Quoi qu’il en soit, la prudence s’impose pour limiter les accidents récurrents qui ponctuent chaque année les festivités. Très prisés surtout des enfants, ces feux artifice doivent être manipulés avec vigilance et sous la surveillance d’un adulte, d’autant que l’on note depuis quelques années un accroissement insupportable de détonations de pétards pouvant être confondues à celle de bombes artisanales.
Le personnel hospitalier encore et toujours
ll n’y a jamais de trêve pour les soins, car les maladies, les blessures ainsi que les naissances ne s’arrêtent pas les jours de fête. Du personnel administratif chargé de l’accueil, en passant par les infirmiers, les aides-soignants et les médecins, ils seront nombreux à se relayer dans les hôpitaux ou cliniques au premier jour de l’an 2026. « Mains abîmées à cause des pétards, blessures à l’œil suite à une mauvaise manipulation de fusée, accidents de la route, blessures au couteau. Voici le lot d’incidents auxquels on a eu affaire l’année dernière. Avec le nombre croissant d’hospitalisations, nou pou fer zigzag ankor sa kou-la », nous confient des infirmiers de l’hôpital Victoria à Candos, qui lancent un appel à la population pour « tripler de vigilance cette fois. » À l’image des pompiers ou des policiers, les personnels d’urgence du SAMU seront également présents afin de répondre aux éventuelles urgences médicales.

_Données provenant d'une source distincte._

(** Releasing a registered snapshot whose count is an [int] of at least 1. *)
Lemma release_held (h : nat) (c : Z) (w : World) :
  activeSnaps (store w) !! Some h = Some c -> (1 <= c <= GoInt.max_int)%Z ->
  let w' := releaseSnapInternal (Some h) w in
  same_frame w w'
  /\ if decide (1 < c)%Z
     then activeSnaps (store w') = <[Some h := (c - 1)%Z]> (activeSnaps (store w))
          /\ released (engine w') = released (engine w)
     else activeSnaps (store w') = delete (Some h) (activeSnaps (store w))
          /\ released (engine w') = h :: released (engine w).
Proof.
  intros Hc Hr. simpl. split; [apply release_frame|].
  destruct (decide (1 < c)%Z) as [Hlt|Hge].
  - rewrite (release_shared h c w Hc Hlt). simpl.
    rewrite int_sub_one by lia. auto.
  - rewrite release_last by (intros c'; rewrite Hc; intros [= <-]; lia).
    simpl. auto.
Qed.

(** X10. Whatever is called on a store that [OpenDB] returned, no call panics,
    every registry count stays equal to the number of holders of its
    snapshot, and no snapshot is released twice in the engine. *)
Corollary opened_store_invariant
    (abs : option string) (fopen fsnap fclose : Fault) (disk : list entry)
    (cs : list Call) (w : World) :
  Table.ascending disk ->
  OpenDB abs fopen fsnap fclose disk = Returns (Some w, None) ->
  (Z.of_nat (length cs) < GoInt.max_int)%Z ->
  exists w',
    run cs w = Returns w'
    /\ (forall h, count_of (activeSnaps (store w')) (Some h) = Z.of_nat (holders h w'))
    /\ NoDup (released (engine w')).
Proof.
  intros Hdisk Hopen Hlen.
  pose proof (wf_OpenDB _ _ _ _ _ _ Hdisk Hopen) as Hwf.
  assert (leases w = []) as Hl.
  { unfold OpenDB in Hopen. destruct abs; [|discriminate].
    destruct fopen; [discriminate|].
    destruct (TakeSnapshot fsnap _) as [[w1 [e|]]|] eqn:E; try discriminate.
    injection Hopen as <-. apply TakeSnapshot_leases in E. exact E. }
  destruct (wf_run cs w Hwf) as (w' & Hrun & Hwf'); [rewrite Hl; simpl; lia|].
  exists w'. split; [exact Hrun|]. split; [apply (wf_counts w' Hwf')|].
  apply (wf_released w' Hwf').
Qed.

(** * The claims *)

(** ** C1: the release-or-decrement step *)

(** C1, as amended. [releaseSnapInternal] does nothing on the nil handle;
    on a registered handle whose count exceeds 1 it only decrements the
    count; on every other non-nil handle - registered with count at most 1,
    or not registered at all - it calls the engine's release on the handle
    and deletes the handle's entry (if any) from the registry. Nothing
    else in the store, the engine or the leases changes. *)
Theorem releaseSnapInternal_cases (k : SnapshotPtr) (w : World) :
  (forall c, activeSnaps (store w) !! k = Some c -> GoInt.in_range c) ->
  release_outcome k w (releaseSnapInternal k w).
Proof.
  intros Hint. unfold release_outcome. destruct k as [h|]; [|reflexivity].
  split; [apply release_frame|].
  destruct (activeSnaps (store w) !! Some h) as [c|] eqn:Hc.
  - specialize (Hint c eq_refl). destruct (decide (1 < c)%Z) as [Hlt|Hge].
    + rewrite (release_shared h c w Hc Hlt). simpl.
      rewrite int_sub_one by (unfold GoInt.in_range in Hint; lia). auto.
    + rewrite release_last by (intros c'; rewrite Hc; intros [= <-]; lia).
      simpl. auto.
  - rewrite release_last by (intros c'; rewrite Hc; discriminate).
    simpl. rewrite delete_id by exact Hc. auto.
Qed.

Lemma releaseSnapInternal_cases_witness :
  release_outcome (Some 0%nat) leased_world
                  (releaseSnapInternal (Some 0%nat) leased_world).
Proof.
  apply (releaseSnapInternal_cases (Some 0%nat) leased_world).
  intros c Hc. vm_compute in Hc. injection Hc as <-.
  unfold GoInt.in_range, GoInt.min_int, GoInt.max_int. lia.
Defined.

(** C1 fails as written: snapshot 0 is not in the registry of
    [advanced_world] (the engine has already released it), and yet
    [releaseSnapInternal] calls the engine's release on it once more. *)
Lemma releaseSnapInternal_absent_handle_released :
  activeSnaps (store advanced_world) !! Some 0%nat = None
  /\ released (engine advanced_world) = [0%nat]
  /\ released (engine (releaseSnapInternal (Some 0%nat) advanced_world))
     = [0%nat; 0%nat]
  /\ releaseSnapInternal (Some 0%nat) advanced_world <> advanced_world.
Proof.
  split; [|split; [|split]]; try (vm_compute; reflexivity).
  intros H. apply (f_equal (fun w => released (engine w))) in H.
  vm_compute in H. discriminate.
Qed.

(** ** C2 and C10: [Close] *)

Lemma Close_guard (d : DB) :
  (1 <? size (activeSnaps d))%nat || (1 <? count_of (activeSnaps d) (snap d))%Z = true
  <-> snapshots_still_active d.
Proof.
  unfold snapshots_still_active.
  rewrite orb_true_iff, Nat.ltb_lt, Z.ltb_lt. reflexivity.
Qed.

Lemma Close_guard_false (d : DB) :
  (1 <? size (activeSnaps d))%nat || (1 <? count_of (activeSnaps d) (snap d))%Z = false
  <-> ~ snapshots_still_active d.
Proof. rewrite <- Close_guard. destruct (_ || _); split; congruence. Qed.

(** With no lease out, releasing the current snapshot takes the removing
    branch. *)
Lemma release_current_last (w : World) :
  ~ snapshots_still_active (store w) ->
  match snap (store w) with
  | Some h =>
      releaseSnapInternal (snap (store w)) w =
      with_store (set_activeSnaps (delete (Some h) (activeSnaps (store w))) (store w))
                 (with_engine (Engine.Release h (engine w)) w)
  | None => releaseSnapInternal (snap (store w)) w = w
  end.
Proof.
  intros Hg. destruct (snap (store w)) as [h|] eqn:Hs; [|reflexivity].
  apply release_last. intros c Hc.
  destruct (Z.le_gt_cases c 1) as [Hle|Hgt]; [exact Hle|].
  exfalso. apply Hg. right. rewrite Hs. unfold count_of. rewrite Hc. simpl. lia.
Qed.

Lemma closed_refuses_all (w : World) : closed (store w) = true -> refuses_all w.
Proof.
  intros Hcl. constructor; intros;
    unfold Close, TakeSnapshot, GetSnapshot, Put, Get, Delete, Scan, Scan_slices;
    rewrite Hcl; reflexivity.
Qed.

Lemma exec_closed_returns (c : Call) (w : World) :
  closed (store w) = true -> exists w', exec c w = Returns w'.
Proof.
  intros Hcl. destruct (closed_refuses_all w Hcl) as [R1 R2 R3 R4 R5 R6 R7].
  destruct c as [f| |f| |a|f key value|f key|f key|fs pfx limit]; simpl;
    rewrite ?R2, ?R4, ?R5, ?R6, ?R7; simpl; eauto.
Qed.

Lemma run_closed_returns (cs : list Call) (w : World) :
  closed (store w) = true -> exists w', run cs w = Returns w'.
Proof.
  revert w. induction cs as [|c cs IH]; simpl; intros w Hcl; [eauto|].
  destruct (exec_closed_returns c w Hcl) as [w1 Hex]. rewrite Hex.
  apply IH. eapply exec_closed; eauto.
Qed.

La force paramilitaire sur le qui-vive
Les hommes de la National Coast Guard (NCG) et de la Special Mobile Force (SMF) ne chômeront pas non plus et seront sur le qui-vive en cette période de festivité pour parer à toute éventualité, comme ça a pu être le cas les années précédentes avec les grosses pluies arrosant le pays, avec les risques d’inondations. Au sein des compagnies de la force paramilitaire, une cinquantaine d’hommes se relaieront par rotation de 24 heures. Concrètement, cela fait que ces opérations sont de service 72 à 96 heures par semaine. Pas de répit non plus pour les sapeurs-pompiers, qui assureront leur tour de garde comme les autres jours de l’année sur deux shifts : de 8h à 16h et de 16h à 8h. Environ 3 000 pompiers seront mobilisés, prêts à intervenir sur l’ensemble de l’île. Ils proviennent des 10 casernes de Curepipe, Quatre-Bornes, St-Aubin, Mahébourg, Flacq, Piton, Triolet, Port-Louis, Coromandel et Tamarin. En plus de devoir lutter contre les flammes, les soldats du feu sont aussi appelés à intervenir en cas d’inondations ou pour sauver des vies d’animaux.